Work to complete:
Would you retype each of the records exactly as shown?

Source data:

(** * Movilrecetas-app: the chat use case and its hook

    A shallow embedding of
      - [src/domain/useCases/chat/ChatUseCase.ts] (class [ChatUseCase]) and
      - [src/presentation/hooks/useChat.ts] (hook [useChat]),
    followed by the properties of the typing-presence aggregator, of the
    message relay and of the send / fetch paths.

    Conventions of the embedding.
      - [Date.now()] is an integer number of milliseconds: a [Z] handed to
        the code by whoever runs it.
      - The text typed by the user is a sequence of UTF-16 code units
        ([cadena]), because [String.prototype.trim] is defined on them;
        identifiers, e-mail addresses and fixed literals are byte strings.
      - A JS [Map] is an association list in insertion order, which is the
        order [Map.prototype.keys] and [forEach] follow.
      - The hosted backend is not part of the repository: every call to it
        is answered by an oracle stored in the world ([Mundo]) and logged in
        [peticiones]; what was printed goes to [consola].
      - A callback handed to the typing subscription is observed through the
        list of arguments it was invoked with. *)

From Stdlib Require Import List String ZArith NArith Bool Lia.
From Stdlib Require Import Sorting.Sorted Sorting.Permutation.
Import ListNotations.
Local Open Scope string_scope.
Local Open Scope list_scope.
Local Open Scope Z_scope.

(* ===================================================================== *)
(** ** JavaScript values used by the chat code *)
(* ===================================================================== *)

Module JS.

(** A JS string as its UTF-16 code units. *)
Definition cadena := list N.

Definition de_ascii (s : string) : cadena :=
  List.map Ascii.N_of_ascii (list_ascii_of_string s).

(** WhiteSpace and LineTerminator of ECMA-262, the code units that
    [trim] strips: TAB LF VT FF CR, SP, NBSP, U+1680, U+2000..U+200A,
    U+2028, U+2029, U+202F, U+205F, U+3000 and U+FEFF. *)
Definition es_espacio (c : N) : bool :=
  (((9 <=? c) && (c <=? 13)) || (c =? 32) || (c =? 160) || (c =? 5760)
   || ((8192 <=? c) && (c <=? 8202)) || (c =? 8232) || (c =? 8233)
   || (c =? 8239) || (c =? 8287) || (c =? 12288) || (c =? 65279))%N.

Fixpoint trimStart (s : cadena) : cadena :=
  match s with
  | [] => []
  | c :: r => if es_espacio c then trimStart r else s
  end.

Definition trimEnd (s : cadena) : cadena := rev (trimStart (rev s)).

Definition trim (s : cadena) : cadena := trimEnd (trimStart s).

(** [!s] for a string: only the empty string is falsy. *)
Definition no (s : cadena) : bool :=
  match s with [] => true | _ :: _ => false end.

(** [Map<string, number>], in insertion order. *)
Definition Mapa := list (string * Z).

(** [m.set(k, v)]: an existing key keeps its position. *)
Fixpoint map_set (k : string) (v : Z) (m : Mapa) : Mapa :=
  match m with
  | [] => [(k, v)]
  | (k', v') :: r =>
      if String.eqb k' k then (k, v) :: r else (k', v') :: map_set k v r
  end.

(** [m.delete(k)]. *)
Definition map_delete (k : string) (m : Mapa) : Mapa :=
  filter (fun p => negb (String.eqb (fst p) k)) m.

(** [Array.from(m.keys())]. *)
Definition map_keys (m : Mapa) : list string := List.map fst m.

(** [m.has(k)]. *)
Definition map_has (k : string) (m : Mapa) : bool :=
  existsb (fun p => String.eqb (fst p) k) m.

End JS.
Import JS.

(* ===================================================================== *)
(** ** [ChatUseCase.suscribirseAEscritura]: the typing-presence aggregator *)
(* ===================================================================== *)

Module Escritura.
(** * eblu: Bluetooth device list, search and lifecycle handlers

    A shallow embedding of the Raycast command [Command] (the fuller of the
    two near-identical sources): the fuzzy search ([fuzzySearch],
    [fuzzyMatch]), the refresh of the paired-device list
    ([refreshDevices]), the displayed list ([filteredDevices]), the
    connection toggle ([toggleConnection]), the discovery scan
    ([startDiscovery]) and the rendered list ([Command]).

    Conventions of the model.
    - JavaScript strings are [string]s; [undefined] in an optional field is
      [None].
    - React state cells are the fields of [State]; a handler reads the
      cells of the render it was created in and writes through the setters.
    - Everything a handler does to the outside (commands run, toasts,
      console output, timers) is appended to a trace of [Event]s; what the
      outside answers (the outcome of a command) is an argument of the
      handler.
    - A JavaScript exception is the [inl] result of a computation in the
      monad [M]; state written before the throw stays written. *)

From Stdlib Require Import List String Ascii ZArith Bool Lia Permutation Sorted.
From Stdlib Require Import DecimalString OrdersEx.
Import ListNotations.
Local Open Scope string_scope.
Local Open Scope Z_scope.

(** ** Strings as the host gives them *)

Module JsString.

(** [c.toLowerCase()] on one character of the ASCII range. *)
Definition lower_ascii (c : ascii) : ascii :=
  let n := nat_of_ascii c in
  if (Nat.leb 65 n && Nat.leb n 90)%bool then ascii_of_nat (n + 32) else c.

(** [s.toLowerCase()]. The model's strings are sequences of 8-bit
    characters, on which lowercasing maps [A]..[Z] to [a]..[z] and keeps
    every other character. *)
Fixpoint toLowerCase (s : string) : string :=
  match s with
  | EmptyString => EmptyString
  | String c r => String (lower_ascii c) (toLowerCase r)
  end.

Your response:
(** * Movilrecetas-app: the chat use case and its hook

    A shallow embedding of
      - [src/domain/useCases/chat/ChatUseCase.ts] (class [ChatUseCase]) and
      - [src/presentation/hooks/useChat.ts] (hook [useChat]),
    followed by the properties of the typing-presence aggregator, of the
    message relay and of the send / fetch paths.

    Conventions of the embedding.
      - [Date.now()] is an integer number of milliseconds: a [Z] handed to
        the code by whoever runs it.
      - The text typed by the user is a sequence of UTF-16 code units
        ([cadena]), because [String.prototype.trim] is defined on them;
        identifiers, e-mail addresses and fixed literals are byte strings.
      - A JS [Map] is an association list in insertion order, which is the
        order [Map.prototype.keys] and [forEach] follow.
      - The hosted backend is not part of the repository: every call to it
        is answered by an oracle stored in the world ([Mundo]) and logged in
        [peticiones]; what was printed goes to [consola].
      - A callback handed to the typing subscription is observed through the
        list of arguments it was invoked with. *)

From Stdlib Require Import List String ZArith NArith Bool Lia.
From Stdlib Require Import Sorting.Sorted Sorting.Permutation.
Import ListNotations.
Local Open Scope string_scope.
Local Open Scope list_scope.
Local Open Scope Z_scope.

(* ===================================================================== *)
(** ** JavaScript values used by the chat code *)
(* ===================================================================== *)

Module JS.

(** A JS string as its UTF-16 code units. *)
Definition cadena := list N.

Definition de_ascii (s : string) : cadena :=
  List.map Ascii.N_of_ascii (list_ascii_of_string s).

(** WhiteSpace and LineTerminator of ECMA-262, the code units that
    [trim] strips: TAB LF VT FF CR, SP, NBSP, U+1680, U+2000..U+200A,
    U+2028, U+2029, U+202F, U+205F, U+3000 and U+FEFF. *)
Definition es_espacio (c : N) : bool :=
  (((9 <=? c) && (c <=? 13)) || (c =? 32) || (c =? 160) || (c =? 5760)
   || ((8192 <=? c) && (c <=? 8202)) || (c =? 8232) || (c =? 8233)
   || (c =? 8239) || (c =? 8287) || (c =? 12288) || (c =? 65279))%N.

Fixpoint trimStart (s : cadena) : cadena :=
  match s with
  | [] => []
  | c :: r => if es_espacio c then trimStart r else s
  end.

Definition trimEnd (s : cadena) : cadena := rev (trimStart (rev s)).

Definition trim (s : cadena) : cadena := trimEnd (trimStart s).

(** [!s] for a string: only the empty string is falsy. *)
Definition no (s : cadena) : bool :=
  match s with [] => true | _ :: _ => false end.

(** [Map<string, number>], in insertion order. *)
Definition Mapa := list (string * Z).

(** [m.set(k, v)]: an existing key keeps its position. *)
Fixpoint map_set (k : string) (v : Z) (m : Mapa) : Mapa :=
  match m with
  | [] => [(k, v)]
  | (k', v') :: r =>
      if String.eqb k' k then (k, v) :: r else (k', v') :: map_set k v r
  end.

(** [m.delete(k)]. *)
Definition map_delete (k : string) (m : Mapa) : Mapa :=
  filter (fun p => negb (String.eqb (fst p) k)) m.

(** [Array.from(m.keys())]. *)
Definition map_keys (m : Mapa) : list string := List.map fst m.

(** [m.has(k)]. *)
Definition map_has (k : string) (m : Mapa) : bool :=
  existsb (fun p => String.eqb (fst p) k) m.

End JS.
Import JS.

(* ===================================================================== *)
(** ** [ChatUseCase.suscribirseAEscritura]: the typing-presence aggregator *)
(* ===================================================================== *)

Module Escritura.
(** * eblu: Bluetooth device list, search and lifecycle handlers

    A shallow embedding of the Raycast command [Command] (the fuller of the
    two near-identical sources): the fuzzy search ([fuzzySearch],
    [fuzzyMatch]), the refresh of the paired-device list
    ([refreshDevices]), the displayed list ([filteredDevices]), the
    connection toggle ([toggleConnection]), the discovery scan
    ([startDiscovery]) and the rendered list ([Command]).

    Conventions of the model.
    - JavaScript strings are [string]s; [undefined] in an optional field is
      [None].
    - React state cells are the fields of [State]; a handler reads the
      cells of the render it was created in and writes through the setters.
    - Everything a handler does to the outside (commands run, toasts,
      console output, timers) is appended to a trace of [Event]s; what the
      outside answers (the outcome of a command) is an argument of the
      handler.
    - A JavaScript exception is the [inl] result of a computation in the
      monad [M]; state written before the throw stays written. *)

From Stdlib Require Import List String Ascii ZArith Bool Lia Permutation Sorted.
From Stdlib Require Import DecimalString OrdersEx.
Import ListNotations.
Local Open Scope string_scope.
Local Open Scope Z_scope.

(** ** Strings as the host gives them *)

Module JsString.

(** [c.toLowerCase()] on one character of the ASCII range. *)
Definition lower_ascii (c : ascii) : ascii :=
  let n := nat_of_ascii c in
  if (Nat.leb 65 n && Nat.leb n 90)%bool then ascii_of_nat (n + 32) else c.

(** [s.toLowerCase()]. The model's strings are sequences of 8-bit
    characters, on which lowercasing maps [A]..[Z] to [a]..[z] and keeps
    every other character. *)
Fixpoint toLowerCase (s : string) : string :=
  match s with
  | EmptyString => EmptyString
  | String c r => String (lower_ascii c) (toLowerCase r)
  end.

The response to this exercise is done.